One of the books I’m currently reading is The Good Life: Where Morality and Spirituality Converge, written by Richard M. Gula, a Sulpician who has authored several books. There is much fruit for reflection and prayer in this book. One of the many things that struck me particularly was his reading of Peter’s reaction during the foot-washing that precedes the Last Supper in John’s Gospel.

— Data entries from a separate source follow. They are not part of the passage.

(* ===== verification/Syscall.v ===== *)
(** * Syscall: how a system call reaches the kernel ([lib/user/syscall.c],
      [userprog/syscall-init.c], [kernel/kernel.S] [syscall_handler])

    A stub of the C library puts the number of the call in [eax] and its
    arguments in [ebx], [ecx] and [edx], and executes [int 0x80]; the handler
    pushes the three registers, whatever the number of arguments, and calls the
    function at the number's index of the table.  A register that a stub does
    not set keeps what it held. *)

From stdpp Require Import base numbers list.
From S2P Require Import Prelude.

Local Open Scope Z_scope.
Local Open Scope kernel_scope.

(** [enum SYSCALL_NR] *)
Inductive SYSCALL_NR : Type :=
  | SYS_GETPID | SYS_WRITE | SYS_MALLOC | SYS_FREE | SYS_FORK | SYS_READ | SYS_PUTCHAR | SYS_CLEAR | SYS_GETCWD
  | SYS_OPEN | SYS_CLOSE | SYS_LSEEK | SYS_UNLINK | SYS_MKDIR | SYS_OPENDIR | SYS_CLOSEDIR | SYS_CHDIR | SYS_RMDIR
  | SYS_READDIR | SYS_REWINDDIR | SYS_STAT | SYS_PS | SYS_EXECV | SYS_EXIT | SYS_WAIT | SYS_PIPE | SYS_FD_REDIRECT
  | SYS_HELP.
Definition all_numbers : list SYSCALL_NR :=
  [SYS_GETPID; SYS_WRITE; SYS_MALLOC; SYS_FREE; SYS_FORK; SYS_READ; SYS_PUTCHAR; SYS_CLEAR; SYS_GETCWD;
   SYS_OPEN; SYS_CLOSE; SYS_LSEEK; SYS_UNLINK; SYS_MKDIR; SYS_OPENDIR; SYS_CLOSEDIR; SYS_CHDIR; SYS_RMDIR;
   SYS_READDIR; SYS_REWINDDIR; SYS_STAT; SYS_PS; SYS_EXECV; SYS_EXIT; SYS_WAIT; SYS_PIPE; SYS_FD_REDIRECT; SYS_HELP].
#[export] Instance SYSCALL_NR_eq_dec : EqDecision SYSCALL_NR.
Proof. solve_decision. Defined.

Fixpoint index_of (n : SYSCALL_NR) (l : list SYSCALL_NR) (i : Z) : Z :=
  match l with [] => i | m :: l => if decide (m = n) then i else index_of n l (i + 1) end.
(** The value of an enumerator. *)
Definition nr (n : SYSCALL_NR) : Z := index_of n all_numbers 0.

(** The kernel's functions, with the number of their parameters. *)
Inductive sysfn : Type :=
  | sys_getpid | sys_write | sys_malloc | sys_free | sys_fork | sys_read | sys_putchar | cls_screen | sys_getcwd
  | sys_open | sys_close | sys_lseek | sys_unlink | sys_mkdir | sys_opendir | sys_closedir | sys_chdir | sys_rmdir
  | sys_readdir | sys_rewinddir | sys_stat | sys_ps | sys_execv | sys_exit | sys_wait | sys_pipe | sys_fd_redirect
  | sys_help.
Definition arity (f : sysfn) : nat :=
  match f with
  | sys_getpid | sys_fork | cls_screen | sys_ps | sys_help => 0
  | sys_malloc | sys_free | sys_putchar | sys_close | sys_unlink | sys_mkdir | sys_opendir | sys_closedir | sys_chdir
  | sys_rmdir | sys_readdir | sys_rewinddir | sys_exit | sys_wait | sys_pipe => 1
  | sys_getcwd | sys_open | sys_stat | sys_execv | sys_fd_redirect => 2
  | sys_write | sys_read | sys_lseek => 3
  end.

(** [syscall_init]: the assignments in their order; [None] is [NULL]. *)
Definition syscall_nr : nat := 32.
Definition assignments : list (SYSCALL_NR * sysfn) :=
  [(SYS_GETPID, sys_getpid); (SYS_WRITE, sys_write); (SYS_MALLOC, sys_malloc); (SYS_FREE, sys_free); (SYS_FORK, sys_fork);
   (SYS_READ, sys_read); (SYS_PUTCHAR, sys_putchar); (SYS_CLEAR, cls_screen); (SYS_GETCWD, sys_getcwd); (SYS_OPEN, sys_open);
   (SYS_CLOSE, sys_close); (SYS_LSEEK, sys_lseek); (SYS_UNLINK, sys_unlink); (SYS_MKDIR, sys_mkdir);
   (SYS_OPENDIR, sys_opendir); (SYS_CLOSEDIR, sys_closedir); (SYS_CHDIR, sys_chdir); (SYS_RMDIR, sys_rmdir);
   (SYS_READDIR, sys_readdir); (SYS_REWINDDIR, sys_rewinddir); (SYS_STAT, sys_stat); (SYS_PS, sys_ps);
   (SYS_EXECV, sys_execv); (SYS_EXIT, sys_exit); (SYS_WAIT, sys_wait); (SYS_PIPE, sys_pipe);
   (SYS_FD_REDIRECT, sys_fd_redirect); (SYS_HELP, sys_help)].
Definition syscall_init (table : list (option sysfn)) : list (option sysfn) :=
  foldl (fun t '(n, f) => <[Z.to_nat (nr n) := Some f]> t) table assignments.
Definition zero_table : list (option sysfn) := replicate syscall_nr None.

(** ** Stubs *)
Record regs : Type := mk_regs { eax : Z; ebx : Z; ecx : Z; edx : Z }.
Definition _syscall0 (r : regs) (n : SYSCALL_NR) : regs := mk_regs (nr n) (ebx r) (ecx r) (edx r).
Definition _syscall1 (r : regs) (n : SYSCALL_NR) (a : Z) : regs := mk_regs (nr n) a (ecx r) (edx r).
Definition _syscall2 (r : regs) (n : SYSCALL_NR) (a b : Z) : regs := mk_regs (nr n) a b (edx r).
Definition _syscall3 (r : regs) (n : SYSCALL_NR) (a b c : Z) : regs := mk_regs (nr n) a b c.

(** The functions of the library, with their arguments. *)
Inductive user_call : Type :=
  | getpid | write (fd buf count : Z) | malloc (size : Z) | free (ptr : Z) | fork | read (fd buf count : Z)
  | putchar (char_asci : Z) | clear | getcwd (buf size : Z) | open (pathname flag : Z) | close (fd : Z)
  | lseek (fd offset whence : Z) | unlink (pathname : Z) | mkdir (pathname : Z) | opendir (name : Z) | closedir (dir : Z)
  | rmdir (pathname : Z) | readdir (dir : Z) | rewinddir (dir : Z) | stat (path buf : Z) | chdir (path : Z) | ps
  | execv (pathname argv : Z) | exit (status : Z) | wait (status : Z) | pipe (pipefd : Z)
  | fd_redirect (old_local_fd new_local_fd : Z) | help.

(** The registers at [int 0x80]; [r] are those before the call. *)
Definition stub (r : regs) (c : user_call) : regs :=
  match c with
  | getpid => _syscall0 r SYS_GETPID
  | write fd buf count => _syscall3 r SYS_WRITE fd buf count
  | malloc size => _syscall1 r SYS_MALLOC size
  | free ptr => _syscall1 r SYS_FREE ptr
  | fork => _syscall0 r SYS_FORK
  | read fd buf count => _syscall3 r SYS_READ fd buf count
  | putchar c => _syscall1 r SYS_PUTCHAR c
  | clear => _syscall0 r SYS_CLEAR
  | getcwd buf size => _syscall2 r SYS_GETCWD buf size
  | open pathname flag => _syscall2 r SYS_OPEN pathname flag
  | close fd => _syscall1 r SYS_CLOSE fd
  | lseek fd offset whence => _syscall3 r SYS_LSEEK fd offset whence
  | unlink pathname => _syscall1 r SYS_UNLINK pathname
  | mkdir pathname => _syscall1 r SYS_MKDIR pathname
  | opendir name => _syscall1 r SYS_OPENDIR name
  | closedir dir => _syscall1 r SYS_CLOSEDIR dir
  | rmdir pathname => _syscall1 r SYS_RMDIR pathname
  | readdir dir => _syscall1 r SYS_READDIR dir
  | rewinddir dir => _syscall1 r SYS_REWINDDIR dir
  | stat path buf => _syscall2 r SYS_STAT path buf
  | chdir path => _syscall1 r SYS_CHDIR path
  | ps => _syscall0 r SYS_PS
  | execv pathname argv => _syscall2 r SYS_EXECV pathname argv
  | exit status => _syscall1 r SYS_EXIT status
  | wait status => _syscall1 r SYS_WAIT status
  | pipe pipefd => _syscall1 r SYS_PIPE pipefd
  | fd_redirect o n => _syscall2 r SYS_FD_REDIRECT o n
  | help => _syscall0 r SYS_HELP
  end.

(** ** The handler

    The function called and the parameters it sees: the first ones of the three
    words pushed.  [eax] is not compared with the length of the table. *)
Definition syscall_handler (table : list (option sysfn)) (r : regs) : outcome (sysfn * list Z) :=
  olet entry := oget (arr_get table (eax r)) Out_of_bounds in
  olet f := oget entry Page_fault in
  Done (f, take (arity f) [ebx r; ecx r; edx r]).

(** What each function of the library asks for. *)
Definition meant (c : user_call) : sysfn * list Z :=
  match c with
  | getpid => (sys_getpid, [])
  | write fd buf count => (sys_write, [fd; buf; count])
  | malloc size => (sys_malloc, [size])
  | free ptr => (sys_free, [ptr])
  | fork => (sys_fork, [])
  | read fd buf count => (sys_read, [fd; buf; count])
  | putchar c => (sys_putchar, [c])
  | clear => (cls_screen, [])
  | getcwd buf size => (sys_getcwd, [buf; size])
  | open pathname flag => (sys_open, [pathname; flag])
  | close fd => (sys_close, [fd])
  | lseek fd offset whence => (sys_lseek, [fd; offset; whence])
  | unlink pathname => (sys_unlink, [pathname])
  | mkdir pathname => (sys_mkdir, [pathname])
  | opendir name => (sys_opendir, [name])
  | closedir dir => (sys_closedir, [dir])
  | rmdir pathname => (sys_rmdir, [pathname])
  | readdir dir => (sys_readdir, [dir])
  | rewinddir dir => (sys_rewinddir, [dir])
  | stat path buf => (sys_stat, [path; buf])
  | chdir path => (sys_chdir, [path])
  | ps => (sys_ps, [])
  | execv pathname argv => (sys_execv, [pathname; argv])
  | exit status => (sys_exit, [status])
  | wait status => (sys_wait, [status])
  | pipe pipefd => (sys_pipe, [pipefd])
  | fd_redirect o n => (sys_fd_redirect, [o; n])
  | help => (sys_help, [])
  end.

Lemma table_length t : length (syscall_init t) = length t.
Proof.
  unfold syscall_init. generalize assignments as l. intros l. revert t.
  induction l as [|[n f] l IH]; intros t; cbn [foldl]; [done|]. by rewrite IH, length_insert.
Qed.

(** Every system call reaches its function.  Whatever the registers held,
    the stub of a library function makes the handler call the kernel function of
    that name with exactly the arguments given to the stub.  A number outside
    the 28 in use is not refused: up to 31 the handler calls the null pointer,
    and from 32 on whatever follows the table. *)
Theorem syscall_reaches (r : regs) :
  (forall c, syscall_handler (syscall_init zero_table) (stub r c) = Done (meant c)) /\
  (28 <= eax r < 32 -> syscall_handler (syscall_init zero_table) r = Halt Page_fault) /\
  (32 <= eax r -> syscall_handler (syscall_init zero_table) r = Halt Out_of_bounds).
Proof.
  split; [by intros []|]. split; intros Hr; unfold syscall_handler.
  - assert (eax r = 28 \/ eax r = 29 \/ eax r = 30 \/ eax r = 31) as [->|[->|[->| ->]]] by lia; done.
  - by rewrite arr_get_ge by (rewrite table_length; cbn; lia).
Qed.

I always read this as focusing solely on Peter’s sense of his own unworthiness to have Jesus wash his feet. But Gula sees Peter’s resistance as a disciple’s hesitation in the face of a call to a radical change in his way of life. He writes:

In this scene, when Peter sees Jesus, the master, acting like a servant, he knows something is out of place. This is not the picture Peter has in his imagination of the structure of relationships in the community. So Peter resists being washed. He realizes that if he were to comply with the washing, he would be accepting a radical change in the way he ought to relate to others. The action of Jesus is challenging in a radical way the structure that makes some superior whiel others remain inferior. Such a conversion is more than Peter is willing to undergo. When Jesus deliberately reverses social positions by becoming the servant, he witnesses to a new order of relationships in the community and to a style of being a disciples wherein the desire to dominate has no place. When Peter finally allows himself to be washed, he accepts the call for him as a disciple to do likewise.

Peter hesitates, but ultimately accepts the call to radical discipleship, to a way of life that is very different from the conventional understanding. Can we do the same?